▸ **What you have to do**: Below are the entries; give again exactly the lines from the one mentioning "(** The event" through the one mentioning "(libp2pVersion : field)", inclusive.

Stored entries
════════
(* ===== verification/Events.v ===== *)
(** Requests and responses (src/pkg/shmevent): the event union of
    api/shmevent.capnp, event names (event.go), constructors (event.go,
    catalog.go, system.go, txn.go, joininvite.go, execinvite.go, joinrequest.go,
    channel.go, dialcommand.go, version.go), signatures (sign.go) and the
    register (registry.go).

    A message is modelled by its decoded content.  Reading a pointer field
    yields [Ok v], or [Malformed] when the pointer is invalid; writing one into a
    message under construction yields [Ok v] (the in-memory arena grows on
    demand).  Canonicalization and marshalling are parameters, as are the
    signature primitives. *)

From stdpp Require Import pretty.
From S2P Require Import Prelude SystemKeys Payloads Txn.
#[local] Open Scope Z_scope.

(** * Messages *)

(** A pointer field, as its accessor sees it. *)
Inductive ptr (A : Type) : Type :=
| Ok (a : A)
| Malformed.
Arguments Ok {A} a.
Arguments Malformed {A}.

Abbreviation field := (ptr (list Byte.byte)) (only parsing).

(** [v, err := grp.X()] *)
Definition rd {A} (p : ptr A) : gores A :=
  match p with
  | Ok a => Ret a
  | Malformed => Fail (Errorf "capnp: invalid pointer")
  end.

(** An element of the transaction list. *)
Record TxnOp : Type := mkTxnOpMsg {
  txnOp_op : byte;
  txnOp_key : field;
  txnOp_value : field;
}.

(** The discriminant of the event union, and any other 16-bit value a peer may send. *)
Inductive Event_Which : Type :=
| Event_Which_setKey
| Event_Which_setField
| Event_Which_getKey
| Event_Which_getFieldByRegistry
| Event_Which_getFieldByKey
| Event_Which_getPublicKey
| Event_Which_getPrivateKey
| Event_Which_bootstrapOrJoinCluster
| Event_Which_addLearner
| Event_Which_set
| Event_Which_execute
| Event_Which_pollExecute
| Event_Which_listRange
| Event_Which_logAppend
| Event_Which_leave
| Event_Which_execInviteRedeem
| Event_Which_joinRequestCreate
| Event_Which_joinRequestCancel
| Event_Which_recruit
| Event_Which_getOwnAddr
| Event_Which_channelOpen
| Event_Which_channelSend
| Event_Which_channelPoll
| Event_Which_channelListen
| Event_Which_channelClose
| Event_Which_channelCloseWrite
| Event_Which_channelDataReady
| Event_Which_kick
| Event_Which_txn
| Event_Which_getVersion
| Event_Which_publicAccess
| Event_Which_execTicket
| Event_Which_joinTicket
| Event_Which_joinRequestTicket
| Event_Which_dialSubmitCommand
| Event_Which_dialQueryCommandLog
| Event_Which_error
| Event_Which_groupPut
| Event_Which_groupDelete
| Event_Which_commandPut
| Event_Which_commandDelete
| Event_Which_stationPut
| Event_Which_stationDelete
| Event_Which_groupCommandPut
| Event_Which_groupCommandDelete
| Event_Which_peerGroupPut
| Event_Which_peerGroupDelete
| Event_Which_permitRequest
| Event_Which_permitConfirm
| Event_Which_permitRevoke
| Event_Which_joinInviteCreate
| Event_Which_joinInviteRevoke
| Event_Which_execInviteCreate
| Event_Which_execInviteRevoke
| Event_Which_unknown (discriminant : Z).

#[global] Instance Event_Which_eq_dec : EqDecision Event_Which.
Proof. solve_decision. Defined.

(** The event union, one constructor per group of the schema.  [spec] of a
    command put is [None] when the pointer is null ([HasSpec()] is false). *)
Inductive Event : Type :=
| E_setKey (value : field)
| E_setField (sourceId : Z) (value : field)
| E_getKey (sourceId : Z) (key : field)
| E_getFieldByRegistry (sourceId : Z) (value : field)
| E_getFieldByKey (key : field) (value : field)
| E_getPublicKey (pubKey : field)
| E_getPrivateKey (privKey : field)
| E_bootstrapOrJoinCluster (leaderAddr : field)
| E_addLearner (claimedPeerId : Z) (addr : field)
| E_set (key : field) (value : field)
| E_execute (sourceId : Z) (destinationId : Z) (senderPeerId : field) (value : field)
| E_pollExecute (senderPeerId : field) (value : field)
| E_listRange (start : field) (end_ : field) (key : field) (value : field)
| E_logAppend (key : field) (value : field)
| E_leave
| E_execInviteRedeem (sourceAddr : field) (token : field) (instanceId : field) (redeemerPeerId : field)
| E_joinRequestCreate (token : field)
| E_joinRequestCancel (token : field)
| E_recruit (ticket : field) (suffrage : byte)
| E_getOwnAddr (addr : field)
| E_channelOpen (peerId : field) (senderPeerId : field)
| E_channelSend (channelId : field) (purpose : byte) (chunk : field)
| E_channelPoll (channelId : field) (status : byte) (purpose : byte) (chunk : field)
| E_channelListen (channelId : field) (remotePeerId : field)
| E_channelClose (channelId : field)
| E_channelCloseWrite (channelId : field)
| E_channelDataReady (channelId : field)
| E_kick (peerId : field)
| E_txn (ops : ptr (list TxnOp))
| E_getVersion (commit : field) (dirty : bool) (buildTime : field) (goVersion : field) (libp2pVersion : field)
| E_publicAccess (targetPeer : field) (note : field) (instanceId : field)
| E_execTicket (sourceAddr : field) (token : field)
| E_joinTicket (sourceAddr : field) (token : field)
| E_joinRequestTicket (sourceAddr : field) (token : field)
| E_dialSubmitCommand (targetPeer : field) (commandId : field) (inputsJson : field) (note : field) (instanceId : field)
| E_dialQueryCommandLog (targetPeer : field) (instanceId : field) (since : Z) (until : Z) (limit : Z) (records : ptr (list field))
| E_error (message : field)
| E_groupPut (id : field) (name : field) (public_ : bool)
| E_groupDelete (id : field)
| E_commandPut (id : field) (name : field) (peerId : field) (spec : option field)
| E_commandDelete (id : field)
| E_stationPut (peerId : field) (name : field) (attrs : field)
| E_stationDelete (peerId : field)
| E_groupCommandPut (commandId : field) (groupId : field)
| E_groupCommandDelete (commandId : field) (groupId : field)
| E_peerGroupPut (peerId : field) (groupId : field)
| E_peerGroupDelete (peerId : field) (groupId : field)
| E_permitRequest (kind : byte) (peerId : field) (metadata : field)
| E_permitConfirm (kind : byte) (peerId : field)
| E_permitRevoke (kind : byte) (peerId : field)
| E_joinInviteCreate (token : field) (suffrage : byte)
| E_joinInviteRevoke (token : field)
| E_execInviteCreate (token : field) (commandId : field) (inputsJson : field) (ttlSeconds : Z)
| E_execInviteRevoke (token : field)
| E_unknown (discriminant : Z).

(** A message: envelope fields and the union. *)
Record Msg : Type := mkMsg {
  Id : Z;
  Crc32 : Z;
  Signature : field;
  Body : Event;
}.

Definition Which (m : Msg) : Event_Which :=
  match Body m with
  | E_setKey _ => Event_Which_setKey
  | E_setField _ _ => Event_Which_setField
  | E_getKey _ _ => Event_Which_getKey
  | E_getFieldByRegistry _ _ => Event_Which_getFieldByRegistry
  | E_getFieldByKey _ _ => Event_Which_getFieldByKey
  | E_getPublicKey _ => Event_Which_getPublicKey
  | E_getPrivateKey _ => Event_Which_getPrivateKey
  | E_bootstrapOrJoinCluster _ => Event_Which_bootstrapOrJoinCluster
  | E_addLearner _ _ => Event_Which_addLearner
  | E_set _ _ => Event_Which_set
  | E_execute _ _ _ _ => Event_Which_execute
  | E_pollExecute _ _ => Event_Which_pollExecute
  | E_listRange _ _ _ _ => Event_Which_listRange
  | E_logAppend _ _ => Event_Which_logAppend
  | E_leave => Event_Which_leave
  | E_execInviteRedeem _ _ _ _ => Event_Which_execInviteRedeem
  | E_joinRequestCreate _ => Event_Which_joinRequestCreate
  | E_joinRequestCancel _ => Event_Which_joinRequestCancel
  | E_recruit _ _ => Event_Which_recruit
  | E_getOwnAddr _ => Event_Which_getOwnAddr
  | E_channelOpen _ _ => Event_Which_channelOpen
  | E_channelSend _ _ _ => Event_Which_channelSend
  | E_channelPoll _ _ _ _ => Event_Which_channelPoll
  | E_channelListen _ _ => Event_Which_channelListen
  | E_channelClose _ => Event_Which_channelClose
  | E_channelCloseWrite _ => Event_Which_channelCloseWrite
  | E_channelDataReady _ => Event_Which_channelDataReady
  | E_kick _ => Event_Which_kick
  | E_txn _ => Event_Which_txn
  | E_getVersion _ _ _ _ _ => Event_Which_getVersion
  | E_publicAccess _ _ _ => Event_Which_publicAccess
  | E_execTicket _ _ => Event_Which_execTicket
  | E_joinTicket _ _ => Event_Which_joinTicket
  | E_joinRequestTicket _ _ => Event_Which_joinRequestTicket
  | E_dialSubmitCommand _ _ _ _ _ => Event_Which_dialSubmitCommand
  | E_dialQueryCommandLog _ _ _ _ _ _ => Event_Which_dialQueryCommandLog
  | E_error _ => Event_Which_error
  | E_groupPut _ _ _ => Event_Which_groupPut
  | E_groupDelete _ => Event_Which_groupDelete
  | E_commandPut _ _ _ _ => Event_Which_commandPut
  | E_commandDelete _ => Event_Which_commandDelete
  | E_stationPut _ _ _ => Event_Which_stationPut
  | E_stationDelete _ => Event_Which_stationDelete
  | E_groupCommandPut _ _ => Event_Which_groupCommandPut
  | E_groupCommandDelete _ _ => Event_Which_groupCommandDelete
  | E_peerGroupPut _ _ => Event_Which_peerGroupPut
  | E_peerGroupDelete _ _ => Event_Which_peerGroupDelete
  | E_permitRequest _ _ _ => Event_Which_permitRequest
  | E_permitConfirm _ _ => Event_Which_permitConfirm
  | E_permitRevoke _ _ => Event_Which_permitRevoke
  | E_joinInviteCreate _ _ => Event_Which_joinInviteCreate
  | E_joinInviteRevoke _ => Event_Which_joinInviteRevoke
  | E_execInviteCreate _ _ _ _ => Event_Which_execInviteCreate
  | E_execInviteRevoke _ => Event_Which_execInviteRevoke
  | E_unknown d => Event_Which_unknown d
  end.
════════
▸ **Solution to the problem**:
(** The event union, one constructor per group of the schema.  [spec] of a
    command put is [None] when the pointer is null ([HasSpec()] is false). *)
Inductive Event : Type :=
| E_setKey (value : field)
| E_setField (sourceId : Z) (value : field)
| E_getKey (sourceId : Z) (key : field)
| E_getFieldByRegistry (sourceId : Z) (value : field)
| E_getFieldByKey (key : field) (value : field)
| E_getPublicKey (pubKey : field)
| E_getPrivateKey (privKey : field)
| E_bootstrapOrJoinCluster (leaderAddr : field)
| E_addLearner (claimedPeerId : Z) (addr : field)
| E_set (key : field) (value : field)
| E_execute (sourceId : Z) (destinationId : Z) (senderPeerId : field) (value : field)
| E_pollExecute (senderPeerId : field) (value : field)
| E_listRange (start : field) (end_ : field) (key : field) (value : field)
| E_logAppend (key : field) (value : field)
| E_leave
| E_execInviteRedeem (sourceAddr : field) (token : field) (instanceId : field) (redeemerPeerId : field)
| E_joinRequestCreate (token : field)
| E_joinRequestCancel (token : field)
| E_recruit (ticket : field) (suffrage : byte)
| E_getOwnAddr (addr : field)
| E_channelOpen (peerId : field) (senderPeerId : field)
| E_channelSend (channelId : field) (purpose : byte) (chunk : field)
| E_channelPoll (channelId : field) (status : byte) (purpose : byte) (chunk : field)
| E_channelListen (channelId : field) (remotePeerId : field)
| E_channelClose (channelId : field)
| E_channelCloseWrite (channelId : field)
| E_channelDataReady (channelId : field)
| E_kick (peerId : field)
| E_txn (ops : ptr (list TxnOp))
| E_getVersion (commit : field) (dirty : bool) (buildTime : field) (goVersion : field) (libp2pVersion : field)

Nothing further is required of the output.